Just an idea! Read and tell me if good!
Aria is a sixteen year old living in Obresiona, an ideal world that rose up from the Rebellion. Every year, all sixteen year olds are invited to a ceremony where the Chancellor and Senators inform them of their job. Most people work in Obresiona with typical, simple professions. Others are sent to Desmonium, a isolated city up north to train to be the Chancellor’s army. They are brutally tortured and many do not make it. Aria’s brother, Ren, is a warrior in training. He often writes to her in code to tell her about the horrible conditions.
During the ceremony, Aria and her best friend Landon are lucky. They get simple jobs as a seamstress and doctor. But, Aria’s friend Layla isn’t so lucky. She is the only young adult to be chosen to go up to Desmonium. Layla is a frail, shy little sixteen year old. Aria knows Layla will not make it up in the camps, based on the information from her brother. Aria and Landon decide they have to save Layla. They escape Obresiona and enter into a strange world they do not know. They struggle to survive and finally make it to Desmonium. The conditions are horrible and Layla is starving. She has broken bones and is dying. Landon prepares to leave, but Aria needs to see her brother. Ren is recovering from an operation that takes over his mind and makes him obedient to he Chancellor. He sees Aria and tries to kill her. Aria realizes what the society she lives in is doing. She decides that the Chancellor shouldn’t rule anymore. Once Aria, Landon, and Layla return back to Obresiona, Aria quits doing her job. She is threatened by the Chancellor, but she counters, saying if he hurts her, he would look bad. The Chancellor keeps his eye on Aria, but she, with Landon’s help, is already getting her peers to quit their jobs and start a rebellion against the oppressive government.
🥇 Favorite Answer
I really like some parts of it, and some parts of it just seem ripped from the pages of Hunger Games.
First of all, why would they choose Layla to be some great warrior when she’s clearly terrible at it? How do they pick these jobs? Are they just completely random, or is it like in The Giver where you’re given the job you’re best at?

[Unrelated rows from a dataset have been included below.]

Definition inst_handle_table : list (msm_vidc_state * inst_handle) :=
  [(MSM_VIDC_OPEN, msm_vidc_open_state);
   (MSM_VIDC_INPUT_STREAMING, msm_vidc_input_streaming_state);
   (MSM_VIDC_OUTPUT_STREAMING, msm_vidc_output_streaming_state);
   (MSM_VIDC_STREAMING, msm_vidc_streaming_state);
   (MSM_VIDC_CLOSE, msm_vidc_close_state);
   (MSM_VIDC_ERROR, msm_vidc_error_state)].
Definition msm_vidc_get_state_handle (req_state : msm_vidc_state) : option (msm_vidc_state * inst_handle) :=
  List.find (fun e => bool_decide (fst e = req_state)) inst_handle_table.

Definition msm_vidc_update_state (request_state : msm_vidc_state) (i : msm_vidc_inst) : Z * msm_vidc_inst :=
  match msm_vidc_get_state_handle request_state with
  | None => (- EINVAL, i)
  | Some (st, h) => (0, set_inst_state st h i)
  end.

Definition msm_vidc_change_state (request_state : msm_vidc_state) (i : msm_vidc_inst) : Z * msm_vidc_inst :=
  if is_session_error i then (0, i)
  else if bool_decide (inst_state i = request_state) then (0, i)
  else
    match msm_vidc_allow_state_change i request_state with
    | MSM_VIDC_ALLOW => msm_vidc_update_state request_state i
    | MSM_VIDC_DISALLOW => (- EINVAL, i)
    | _ => (0, i)
    end.

(** ** Sub-states *)
Definition lor_all (l : list Z) : Z := foldr Z.lor 0 l.
Definition sub_state_allow : list (msm_vidc_state * msm_vidc_allow * Z) :=
  [(MSM_VIDC_OPEN, MSM_VIDC_DISALLOW,
    lor_all [MSM_VIDC_DRC; MSM_VIDC_DRAIN; MSM_VIDC_DRC_LAST_BUFFER; MSM_VIDC_DRAIN_LAST_BUFFER;
             MSM_VIDC_INPUT_PAUSE; MSM_VIDC_OUTPUT_PAUSE]);
   (MSM_VIDC_INPUT_STREAMING, MSM_VIDC_DISALLOW,
    lor_all [MSM_VIDC_DRC_LAST_BUFFER; MSM_VIDC_DRAIN_LAST_BUFFER; MSM_VIDC_OUTPUT_PAUSE]);
   (MSM_VIDC_INPUT_STREAMING, MSM_VIDC_ALLOW,
    lor_all [MSM_VIDC_DRC; MSM_VIDC_DRAIN; MSM_VIDC_INPUT_PAUSE; MSM_VIDC_FIRST_IPSC]);
   (MSM_VIDC_OUTPUT_STREAMING, MSM_VIDC_DISALLOW,
    lor_all [MSM_VIDC_DRC; MSM_VIDC_DRAIN; MSM_VIDC_INPUT_PAUSE]);
   (MSM_VIDC_OUTPUT_STREAMING, MSM_VIDC_ALLOW,
    lor_all [MSM_VIDC_DRC_LAST_BUFFER; MSM_VIDC_DRAIN_LAST_BUFFER; MSM_VIDC_OUTPUT_PAUSE]);
   (MSM_VIDC_STREAMING, MSM_VIDC_ALLOW,
    lor_all [MSM_VIDC_DRC; MSM_VIDC_DRAIN; MSM_VIDC_DRC_LAST_BUFFER; MSM_VIDC_DRAIN_LAST_BUFFER;
             MSM_VIDC_INPUT_PAUSE; MSM_VIDC_OUTPUT_PAUSE]);
   (MSM_VIDC_CLOSE, MSM_VIDC_ALLOW,
    lor_all [MSM_VIDC_DRC; MSM_VIDC_DRAIN; MSM_VIDC_DRC_LAST_BUFFER; MSM_VIDC_DRAIN_LAST_BUFFER;
             MSM_VIDC_INPUT_PAUSE; MSM_VIDC_OUTPUT_PAUSE]);
   (MSM_VIDC_ERROR, MSM_VIDC_ALLOW,
    lor_all [MSM_VIDC_DRC; MSM_VIDC_DRAIN; MSM_VIDC_DRC_LAST_BUFFER; MSM_VIDC_DRAIN_LAST_BUFFER;
             MSM_VIDC_INPUT_PAUSE; MSM_VIDC_OUTPUT_PAUSE])].

(** The masks of the entries of a state and a kind, in the order of the
    table. *)
Definition masks_of (st : msm_vidc_state) (allow : msm_vidc_allow) : list Z :=
  map snd (List.filter (fun e => bool_decide (fst e = (st, allow))) sub_state_allow).

(** The loop that removes what is ignored stops at the first mask that meets
    the sub-state. *)
Fixpoint remove_ignored (masks : list Z) (sub_state : Z) : Z :=
  match masks with
  | [] => sub_state
  | m :: masks =>
      if Z.land m sub_state =? 0 then remove_ignored masks sub_state
      else Z.ldiff sub_state (Z.land m sub_state)
  end.

Definition msm_vidc_set_sub_state (sub_state : Z) (i : msm_vidc_inst) : Z * msm_vidc_inst :=
  if sub_state =? 0 then (0, i)
  else if existsb (fun m => negb (Z.land m sub_state =? 0)) (masks_of (inst_state i) MSM_VIDC_DISALLOW)
  then (- EINVAL, i)
  else
    let sub_state := remove_ignored (masks_of (inst_state i) MSM_VIDC_IGNORE) sub_state in
    if existsb (fun m => negb (Z.land m sub_state =? sub_state)) (masks_of (inst_state i) MSM_VIDC_ALLOW)
    then (- EINVAL, i)
    else (0, set_inst_sub_state (Z.lor (inst_sub_state i) sub_state) i).

Definition msm_vidc_change_sub_state (clear_sub_state set_sub_state : Z) (i : msm_vidc_inst) :
    Z * msm_vidc_inst :=
  if is_session_error i then (0, i)
  else if (clear_sub_state =? 0) && (set_sub_state =? 0) then (0, i)
  else if negb (Z.land clear_sub_state set_sub_state =? 0)
          || (set_sub_state >? MSM_VIDC_MAX_SUB_STATE_VALUE)
          || (clear_sub_state >? MSM_VIDC_MAX_SUB_STATE_VALUE)
  then (- EINVAL, i)
  else
    let '(rc, i) := msm_vidc_set_sub_state set_sub_state i in
    if negb (rc =? 0) then (rc, i)
    else (0, set_inst_sub_state (Z.ldiff (inst_sub_state i) clear_sub_state) i).

(** ** Events *)

(** V4L2 buffer types *)
Inductive v4l2_type : Type :=
| INPUT_MPLANE
| OUTPUT_MPLANE
| INPUT_META_PLANE
| OUTPUT_META_PLANE
| OTHER_PLANE.
#[export] Instance v4l2_type_eq_dec : EqDecision v4l2_type.
Proof. solve_decision. Defined.

(** enum msm_vidc_event with the part of the data the handlers look at: the
    type of the format, of the buffers, of the queue, the control, the type
    of the buffer. *)
Inductive msm_vidc_event : Type :=
| MSM_VIDC_TRY_FMT (type : v4l2_type)
| MSM_VIDC_S_FMT (type : v4l2_type)
| MSM_VIDC_REQBUFS (type : v4l2_type)
| MSM_VIDC_S_CTRL (id : Z)
| MSM_VIDC_STREAMON (type : v4l2_type)
| MSM_VIDC_STREAMOFF (type : v4l2_type)
| MSM_VIDC_CMD_START
| MSM_VIDC_CMD_STOP
| MSM_VIDC_BUF_QUEUE (type : msm_vidc_buffer_type).

(** What a handler does: return a result at once, or call a function and
    return its result. *)
Inductive event_action : Type :=
| EvReturn (rc : Z)
| msm_vidc_try_fmt
| msm_vidc_s_fmt
| msm_vidc_s_ctrl
| msm_vidc_reqbufs
| msm_vidc_start_streaming (type : v4l2_type)
| msm_vidc_stop_streaming (type : v4l2_type)
| msm_vidc_start_cmd
| msm_vidc_stop_cmd
| msm_vidc_buf_queue.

Why would the Chancellor care if he looks bad? He’s the Chancellor, he doesn’t need to worry. Also, he’s apparently ok with people knowing he tortures and kills recruits, so that doesn’t seem quite right. ALSO also, how are people going to know that he hurt her? If it’s one of those societies (and it sounds like it is) where people who go against the government just disappear in the night, no one’s going to be surprised. Also also also, why would he look bad? She rebelled. If it seems to be the perfect society, then the people who are happy and comfortable wouldn’t be too worked up about it.
And I would say nix the whole rebellion against the government idea – it’s just too close to the Hunger Games.
There are always ways to do it without staging a rebellion. (starting their own society, they end up dying and this reveals the cracks in the system which then starts to collapse, etc).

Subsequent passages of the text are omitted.